→ **SOURCE MATERIAL**:

- Opening Delimiter -

(** A node as [create_graph] makes it, its dependencies not yet looked up. *)
Record node_fresh (now k : string) (n : node) : Prop := {
  nf_key : k = n_node_id n; nf_id : text (n_node_id n); nf_order : 0 < n_order n;
  nf_agent : text (n_agent_id n); nf_message : text (n_message n);
  nf_deps : Forall text (n_depends_on n) /\ NoDup (n_depends_on n);
  nf_status : n_status n = "planned"; nf_run_id : n_run_id n = None;
  nf_run_status : n_run_status n = None; nf_attempts : n_attempts n = 0;
  nf_created : n_created_at n = now; nf_started : n_started_at n = None;
  nf_completed : n_completed_at n = None; nf_error : n_last_error n = None }.

Lemma add_node_fresh now acc index raw acc' :
  0 <= index -> NoDup (d_keys acc) -> Forall (fun kn => node_fresh now (fst kn) (snd kn)) acc ->
  add_node now acc index raw = Ok acc' ->
  NoDup (d_keys acc') /\ Forall (fun kn => node_fresh now (fst kn) (snd kn)) acc' /\ acc' <> [].
Proof.
  intros Hi Hd Ha. unfold add_node. destruct raw; try done.
  set (nid := strip _). destruct (is_empty nid) eqn:Eid; [done|].
  destruct (d_mem nid acc) eqn:Em; [done|].
  destruct (is_empty (norm (get "agent_id" d))) eqn:Ea; [done|].
  destruct (is_empty (norm (get "message" d))) eqn:Emsg; [done|].
  destruct (normalize_depends _ _ _) as [deps|] eqn:Ed; [|done]. simpl.
  destruct (normalize_attempts _ _) as [att|]; [|done]. simpl.
  destruct (optional_object _ "budget" _) as [bud|]; [|done]. simpl.
  destruct (optional_object _ "metadata" _) as [md|]; [|done]. simpl. intros [= <-].
  split; [auto with py|]. split; [|rewrite d_set_new by done; by destruct acc].
  apply d_set_Forall; [done|]. apply normalize_depends_wf in Ed.
  constructor; simpl; auto with py; [|lia].
  split; [apply strip_stripped | by apply is_empty_false].
Qed.

Lemma add_nodes_fresh now l index acc nodes :
  0 <= index -> NoDup (d_keys acc) -> Forall (fun kn => node_fresh now (fst kn) (snd kn)) acc ->
  (l <> [] \/ acc <> []) -> add_nodes now index l acc = Ok nodes ->
  NoDup (d_keys nodes) /\ Forall (fun kn => node_fresh now (fst kn) (snd kn)) nodes /\ nodes <> [].
Proof.
  revert index acc. induction l as [|raw l IH]; intros index acc Hi Hd Ha Hne H; simpl in H.
  - simplify_eq. naive_solver.
  - destruct (add_node now acc index raw) as [acc'|] eqn:E; [|done]. simpl in H.
    apply add_node_fresh in E as (H1 & H2 & H3); [|done..]. eapply IH; [|done|done| |done]; [lia | by right].
Qed.

Lemma fresh_wf keys now k n :
  now <> "" -> n_depends_on n ⊆ keys -> node_fresh now k n -> node_wf keys k n.
Proof.
  intros Hnow Hk []. constructor; try done; try tauto; rewrite ?nf_status0, ?nf_run_id0, ?nf_run_status0,
    ?nf_created0, ?nf_started0, ?nf_completed0, ?nf_attempts0; try done. left.
Qed.

Lemma created_nodes_wf now l nodes :
  now <> "" -> l <> [] -> add_nodes now 0 l [] = Ok nodes ->
  check_deps_known nodes = Ok tt -> assert_acyclic nodes = Ok tt ->
  nodes_wf nodes /\ Forall (fun kn => node_fresh now (fst kn) (snd kn)) nodes.
Proof.
  intros Hnow Hl Hadd Hdeps Hac.
  apply add_nodes_fresh in Hadd as (Hd & Hf & Hne); [|done|apply NoDup_nil_2|constructor|by left].
  apply check_deps_known_spec in Hdeps. pose proof (assert_acyclic_spec nodes) as Ha. rewrite Hac in Ha.
  split; [|done]. constructor; try done.
  apply Forall_forall. intros kn Hkn.
  eapply fresh_wf; [done| |by apply (proj1 (Forall_forall _ _) Hf)].
  by apply (proj1 (Forall_forall _ _) Hdeps).
Qed.

Lemma required_nodes_wf nodes l acc ids :
  NoDup acc -> acc ⊆ d_keys nodes -> fold_res (add_required_node nodes) l acc = Ok ids ->
  NoDup ids /\ ids ⊆ d_keys nodes.
Proof.
  revert acc. induction l as [|v l IH]; intros acc Hn Ha H; simpl in H; [by simplify_eq|].
  unfold add_required_node in H at 1. destruct (is_empty (norm v)); [by eapply IH|].
  destruct (d_mem (norm v) nodes) eqn:E; [|done]. cbn [negb res_bind] in H.
  eapply IH; [| |done]; [by apply append_new_NoDup|].
  intros x [Hx| ->]%append_new_elem; [auto | by apply d_mem_keys].
Qed.

Lemma created_gate_wf objective nodes raw gt :
  nodes_wf nodes -> normalize_objective_gate objective nodes raw = Ok gt -> gate_wf objective nodes gt.
Proof.
  intros Hw. unfold normalize_objective_gate.
  destruct (str_in (norm_lower_or "auto" _) _) eqn:Em; [|done]. cbn [negb].
  destruct (str_in (norm_lower_or "any" _) _) eqn:Ek; [|done]. cbn [negb].
  destruct (str_in (norm_lower_or "review_required" _) _) eqn:Ef; [|done]. cbn [negb].
  destruct (20000 <? _) eqn:Emin; [done|].
  destruct (match get "required_node_ids" _ with PList l => _ | _ => _ end) as [ids|] eqn:Eids; [|done].
  cbn [res_bind]. intros [= <-].
  pose proof (known_deps_text _ Hw) as Ht. destruct Hw as [Hk Hn Ha Hne].
  assert (NoDup (leaf_node_ids nodes) /\ leaf_node_ids nodes ⊆ d_keys nodes) as Hleaf.
  { split; [by apply leaf_node_ids_NoDup|]. intros x Hx. apply leaf_node_ids_elem in Hx as [? _]; done. }
  assert (NoDup ids /\ ids ⊆ d_keys nodes) as Hids.
  { destruct (get "required_node_ids" _); simplify_eq; try done.
    eapply required_nodes_wf; [apply NoDup_nil_2 | set_solver | done]. }
  destruct Hleaf, Hids. constructor; simpl; try (by apply str_in_spec); try (by destruct ids).
  - destruct ids; [by apply leaf_exists | done].
  - bool_prop. split; [apply safe_int_nonneg | done].
  - apply add_keywords_wf; [apply NoDup_nil_2 | constructor].
Qed.

(** ** Claims *)

(** C24. The dependency-cycle check decides acyclicity: [_assert_acyclic]
    returns exactly on the graphs without a dependency cycle, and raises
    nothing but a [ValueError] otherwise; in particular the depth of its
    recursion is bounded by the number of nodes. *)
Theorem cycle_check_exact nodes :
  (assert_acyclic nodes = Ok tt <-> acyclic nodes)
  /\ forall e, assert_acyclic nodes = Err e ->
       (exists m, e = ValueError m) /\ exists x, tc (dep_edge nodes) x x.
Proof.
  pose proof (assert_acyclic_spec nodes) as H. destruct (assert_acyclic nodes) as [[]|e].
  - split; [by split | done].
  - destruct H as [H (x & Hx)]. split; [|intros ? [= <-]; eauto]. split; [done|]. intros Ha. by destruct (Ha x).
Qed.

(** Without an explicit list, the objective gate of a graph requires
    exactly its leaves, the nodes no other node depends on, and there is at
    least one. *)
Theorem default_gate_requires_leaves objective nodes gt :
  nodes_wf nodes -> normalize_objective_gate objective nodes PNone = Ok gt ->
  gt_required_node_ids gt <> []
  /\ forall x, x ∈ gt_required_node_ids gt <-> x ∈ d_keys nodes /\ forall y, ~ dep_edge nodes y x.
Proof.
  intros Hw. pose proof (known_deps_text _ Hw) as Ht. destruct Hw as [Hk Hn Ha Hne].
  pose proof (leaf_exists nodes Hk Ht Ha Hne) as Hl. cbn. intros [= <-]. cbn [gt_required_node_ids].
  destruct (leaf_node_ids nodes) as [|l0 ls] eqn:E; [done|]. split; [done|]. intros x. rewrite <- E.
  by apply leaf_node_ids_elem.
Qed.

Lemma one_node_wf id :
  text id -> nodes_wf [(id, Node id 1 "a" "m" [] PNone None [] "planned" None None 0 "t" None None None)].
Proof.
  intros Hid. constructor; simpl.
  - apply NoDup_singleton.
  - constructor; [|done]. constructor; simpl; try done; try constructor; try done; lia.
  - intros x Hx. assert (forall y, ~ dep_edge [(id, Node id 1 "a" "m" [] PNone None [] "planned" None None 0 "t" None None None)] x y) as Hno.
    { intros y. unfold dep_edge, deps_of. simpl. destruct (String.eqb x id); simpl; by intros ?%elem_of_nil. }
    inversion Hx; subst; by eapply Hno.
  - done.
Qed.

Lemma default_gate_requires_leaves_witness :
  exists gt, normalize_objective_gate "tidy the archive"
               [("n1", Node "n1" 1 "a" "m" [] PNone None [] "planned" None None 0 "t" None None None)] PNone = Ok gt
             /\ gt_required_node_ids gt <> [].
Proof.
  eexists. split; [reflexivity|].
  apply (default_gate_requires_leaves "tidy the archive"
    [("n1", Node "n1" 1 "a" "m" [] PNone None [] "planned" None None 0 "t" None None None)]);
    [by apply one_node_wf | reflexivity].
Defined.

End SupervisorDataFacts.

- Closing Delimiter -

→ **EXERCISE**: Return only the stretch of the material above from the line holding "apply Forall_forall. intros kn Hkn." through the line holding "cbn [res_bind]. intros [= <-].", copied exactly.

→ **OUTPUT OF THE TASK**:
  apply Forall_forall. intros kn Hkn.
  eapply fresh_wf; [done| |by apply (proj1 (Forall_forall _ _) Hf)].
  by apply (proj1 (Forall_forall _ _) Hdeps).
Qed.

Lemma required_nodes_wf nodes l acc ids :
  NoDup acc -> acc ⊆ d_keys nodes -> fold_res (add_required_node nodes) l acc = Ok ids ->
  NoDup ids /\ ids ⊆ d_keys nodes.
Proof.
  revert acc. induction l as [|v l IH]; intros acc Hn Ha H; simpl in H; [by simplify_eq|].
  unfold add_required_node in H at 1. destruct (is_empty (norm v)); [by eapply IH|].
  destruct (d_mem (norm v) nodes) eqn:E; [|done]. cbn [negb res_bind] in H.
  eapply IH; [| |done]; [by apply append_new_NoDup|].
  intros x [Hx| ->]%append_new_elem; [auto | by apply d_mem_keys].
Qed.

Lemma created_gate_wf objective nodes raw gt :
  nodes_wf nodes -> normalize_objective_gate objective nodes raw = Ok gt -> gate_wf objective nodes gt.
Proof.
  intros Hw. unfold normalize_objective_gate.
  destruct (str_in (norm_lower_or "auto" _) _) eqn:Em; [|done]. cbn [negb].
  destruct (str_in (norm_lower_or "any" _) _) eqn:Ek; [|done]. cbn [negb].
  destruct (str_in (norm_lower_or "review_required" _) _) eqn:Ef; [|done]. cbn [negb].
  destruct (20000 <? _) eqn:Emin; [done|].
  destruct (match get "required_node_ids" _ with PList l => _ | _ => _ end) as [ids|] eqn:Eids; [|done].
  cbn [res_bind]. intros [= <-].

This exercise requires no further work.